[About this exercise] An exact copy of all entries is required.
********************
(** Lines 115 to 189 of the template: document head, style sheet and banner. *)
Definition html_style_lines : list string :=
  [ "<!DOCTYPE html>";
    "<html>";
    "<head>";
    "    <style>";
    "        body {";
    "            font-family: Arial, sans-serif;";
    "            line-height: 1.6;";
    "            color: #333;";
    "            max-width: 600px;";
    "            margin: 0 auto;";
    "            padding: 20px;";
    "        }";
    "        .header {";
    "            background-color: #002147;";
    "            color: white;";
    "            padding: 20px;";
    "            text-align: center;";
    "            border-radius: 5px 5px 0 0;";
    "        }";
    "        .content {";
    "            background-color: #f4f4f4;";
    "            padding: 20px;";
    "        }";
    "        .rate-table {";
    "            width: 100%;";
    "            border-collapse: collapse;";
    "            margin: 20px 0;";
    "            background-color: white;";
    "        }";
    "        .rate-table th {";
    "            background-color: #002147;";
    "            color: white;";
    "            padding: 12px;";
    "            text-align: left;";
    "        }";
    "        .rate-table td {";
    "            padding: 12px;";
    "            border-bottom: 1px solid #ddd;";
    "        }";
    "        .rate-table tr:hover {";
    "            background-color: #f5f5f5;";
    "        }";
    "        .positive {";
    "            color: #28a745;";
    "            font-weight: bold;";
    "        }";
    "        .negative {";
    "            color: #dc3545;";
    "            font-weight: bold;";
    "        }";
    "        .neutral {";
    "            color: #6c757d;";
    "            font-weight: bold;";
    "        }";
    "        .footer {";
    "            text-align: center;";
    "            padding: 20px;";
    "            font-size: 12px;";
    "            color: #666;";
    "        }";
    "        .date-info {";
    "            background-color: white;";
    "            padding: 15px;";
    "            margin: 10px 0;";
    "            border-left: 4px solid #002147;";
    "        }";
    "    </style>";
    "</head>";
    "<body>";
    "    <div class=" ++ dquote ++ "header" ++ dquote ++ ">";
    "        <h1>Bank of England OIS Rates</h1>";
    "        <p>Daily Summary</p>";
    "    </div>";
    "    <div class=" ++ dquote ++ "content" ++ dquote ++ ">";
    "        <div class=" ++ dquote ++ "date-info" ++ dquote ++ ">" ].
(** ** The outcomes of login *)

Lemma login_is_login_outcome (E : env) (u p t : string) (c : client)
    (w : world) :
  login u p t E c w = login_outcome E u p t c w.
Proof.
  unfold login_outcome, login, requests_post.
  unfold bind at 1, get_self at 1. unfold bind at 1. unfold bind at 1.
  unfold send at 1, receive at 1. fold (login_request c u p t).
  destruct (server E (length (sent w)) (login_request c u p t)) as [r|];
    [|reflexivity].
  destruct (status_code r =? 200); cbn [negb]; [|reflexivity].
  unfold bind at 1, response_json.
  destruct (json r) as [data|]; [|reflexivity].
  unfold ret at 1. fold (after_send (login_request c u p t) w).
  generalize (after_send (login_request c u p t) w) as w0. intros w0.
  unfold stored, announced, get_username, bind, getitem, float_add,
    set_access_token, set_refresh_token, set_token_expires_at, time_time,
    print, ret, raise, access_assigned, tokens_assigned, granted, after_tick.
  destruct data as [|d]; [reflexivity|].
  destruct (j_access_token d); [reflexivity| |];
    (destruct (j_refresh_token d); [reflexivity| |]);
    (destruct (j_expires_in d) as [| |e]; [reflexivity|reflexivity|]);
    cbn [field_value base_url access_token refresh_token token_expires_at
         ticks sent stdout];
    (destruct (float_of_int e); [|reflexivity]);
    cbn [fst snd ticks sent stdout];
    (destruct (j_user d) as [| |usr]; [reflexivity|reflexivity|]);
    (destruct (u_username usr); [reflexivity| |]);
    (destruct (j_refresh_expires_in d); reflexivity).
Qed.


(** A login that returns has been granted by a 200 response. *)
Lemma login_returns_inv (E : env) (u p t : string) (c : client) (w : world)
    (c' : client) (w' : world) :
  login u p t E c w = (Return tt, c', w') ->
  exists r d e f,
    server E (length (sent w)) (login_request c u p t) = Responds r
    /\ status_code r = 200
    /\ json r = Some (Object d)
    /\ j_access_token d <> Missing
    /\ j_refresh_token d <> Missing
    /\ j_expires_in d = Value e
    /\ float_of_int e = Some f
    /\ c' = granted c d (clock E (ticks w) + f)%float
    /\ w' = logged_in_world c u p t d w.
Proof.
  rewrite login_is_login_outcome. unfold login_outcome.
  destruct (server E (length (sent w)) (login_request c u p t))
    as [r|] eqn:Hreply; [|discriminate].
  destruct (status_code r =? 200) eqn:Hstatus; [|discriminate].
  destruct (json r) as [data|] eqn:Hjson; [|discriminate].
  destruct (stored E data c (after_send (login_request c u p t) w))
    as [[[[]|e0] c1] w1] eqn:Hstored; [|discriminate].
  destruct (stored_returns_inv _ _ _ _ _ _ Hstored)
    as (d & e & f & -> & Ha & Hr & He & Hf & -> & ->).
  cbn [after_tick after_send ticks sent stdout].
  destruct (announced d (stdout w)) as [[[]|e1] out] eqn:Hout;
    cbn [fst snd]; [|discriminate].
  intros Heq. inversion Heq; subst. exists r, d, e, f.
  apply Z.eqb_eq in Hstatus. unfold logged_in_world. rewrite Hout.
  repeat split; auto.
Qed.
********************
[Expected output]
(** Lines 115 to 189 of the template: document head, style sheet and banner. *)
Definition html_style_lines : list string :=
  [ "<!DOCTYPE html>";
    "<html>";
    "<head>";
    "    <style>";
    "        body {";
    "            font-family: Arial, sans-serif;";
    "            line-height: 1.6;";
    "            color: #333;";
    "            max-width: 600px;";
    "            margin: 0 auto;";
    "            padding: 20px;";
    "        }";
    "        .header {";
    "            background-color: #002147;";
    "            color: white;";
    "            padding: 20px;";
    "            text-align: center;";
    "            border-radius: 5px 5px 0 0;";
    "        }";
    "        .content {";
    "            background-color: #f4f4f4;";
    "            padding: 20px;";
    "        }";
    "        .rate-table {";
    "            width: 100%;";
    "            border-collapse: collapse;";
    "            margin: 20px 0;";
    "            background-color: white;";
    "        }";
    "        .rate-table th {";
    "            background-color: #002147;";
    "            color: white;";
    "            padding: 12px;";
    "            text-align: left;";
    "        }";
    "        .rate-table td {";
    "            padding: 12px;";
    "            border-bottom: 1px solid #ddd;";
    "        }";
    "        .rate-table tr:hover {";
    "            background-color: #f5f5f5;";
    "        }";
    "        .positive {";
    "            color: #28a745;";
    "            font-weight: bold;";
    "        }";
    "        .negative {";
    "            color: #dc3545;";
    "            font-weight: bold;";
    "        }";
    "        .neutral {";
    "            color: #6c757d;";
    "            font-weight: bold;";
    "        }";
    "        .footer {";
    "            text-align: center;";
    "            padding: 20px;";
    "            font-size: 12px;";
    "            color: #666;";
    "        }";
    "        .date-info {";
    "            background-color: white;";
    "            padding: 15px;";
    "            margin: 10px 0;";
    "            border-left: 4px solid #002147;";
    "        }";
    "    </style>";
    "</head>";
    "<body>";
    "    <div class=" ++ dquote ++ "header" ++ dquote ++ ">";
    "        <h1>Bank of England OIS Rates</h1>";
    "        <p>Daily Summary</p>";
    "    </div>";
    "    <div class=" ++ dquote ++ "content" ++ dquote ++ ">";
    "        <div class=" ++ dquote ++ "date-info" ++ dquote ++ ">" ].
(** ** The outcomes of login *)

Lemma login_is_login_outcome (E : env) (u p t : string) (c : client)
    (w : world) :
  login u p t E c w = login_outcome E u p t c w.
Proof.
  unfold login_outcome, login, requests_post.
  unfold bind at 1, get_self at 1. unfold bind at 1. unfold bind at 1.
  unfold send at 1, receive at 1. fold (login_request c u p t).
  destruct (server E (length (sent w)) (login_request c u p t)) as [r|];
    [|reflexivity].
  destruct (status_code r =? 200); cbn [negb]; [|reflexivity].
  unfold bind at 1, response_json.
  destruct (json r) as [data|]; [|reflexivity].
  unfold ret at 1. fold (after_send (login_request c u p t) w).
  generalize (after_send (login_request c u p t) w) as w0. intros w0.
  unfold stored, announced, get_username, bind, getitem, float_add,
    set_access_token, set_refresh_token, set_token_expires_at, time_time,
    print, ret, raise, access_assigned, tokens_assigned, granted, after_tick.
  destruct data as [|d]; [reflexivity|].
  destruct (j_access_token d); [reflexivity| |];
    (destruct (j_refresh_token d); [reflexivity| |]);
    (destruct (j_expires_in d) as [| |e]; [reflexivity|reflexivity|]);
    cbn [field_value base_url access_token refresh_token token_expires_at
         ticks sent stdout];
    (destruct (float_of_int e); [|reflexivity]);
    cbn [fst snd ticks sent stdout];
    (destruct (j_user d) as [| |usr]; [reflexivity|reflexivity|]);
    (destruct (u_username usr); [reflexivity| |]);
    (destruct (j_refresh_expires_in d); reflexivity).
Qed.


(** A login that returns has been granted by a 200 response. *)
Lemma login_returns_inv (E : env) (u p t : string) (c : client) (w : world)
    (c' : client) (w' : world) :
  login u p t E c w = (Return tt, c', w') ->
  exists r d e f,
    server E (length (sent w)) (login_request c u p t) = Responds r
    /\ status_code r = 200
    /\ json r = Some (Object d)
    /\ j_access_token d <> Missing
    /\ j_refresh_token d <> Missing
    /\ j_expires_in d = Value e
    /\ float_of_int e = Some f
    /\ c' = granted c d (clock E (ticks w) + f)%float
    /\ w' = logged_in_world c u p t d w.
Proof.
  rewrite login_is_login_outcome. unfold login_outcome.
  destruct (server E (length (sent w)) (login_request c u p t))
    as [r|] eqn:Hreply; [|discriminate].
  destruct (status_code r =? 200) eqn:Hstatus; [|discriminate].
  destruct (json r) as [data|] eqn:Hjson; [|discriminate].
  destruct (stored E data c (after_send (login_request c u p t) w))
    as [[[[]|e0] c1] w1] eqn:Hstored; [|discriminate].
  destruct (stored_returns_inv _ _ _ _ _ _ Hstored)
    as (d & e & f & -> & Ha & Hr & He & Hf & -> & ->).
  cbn [after_tick after_send ticks sent stdout].
  destruct (announced d (stdout w)) as [[[]|e1] out] eqn:Hout;
    cbn [fst snd]; [|discriminate].
  intros Heq. inversion Heq; subst. exists r, d, e, f.
  apply Z.eqb_eq in Hstatus. unfold logged_in_world. rewrite Hout.
  repeat split; auto.
Qed.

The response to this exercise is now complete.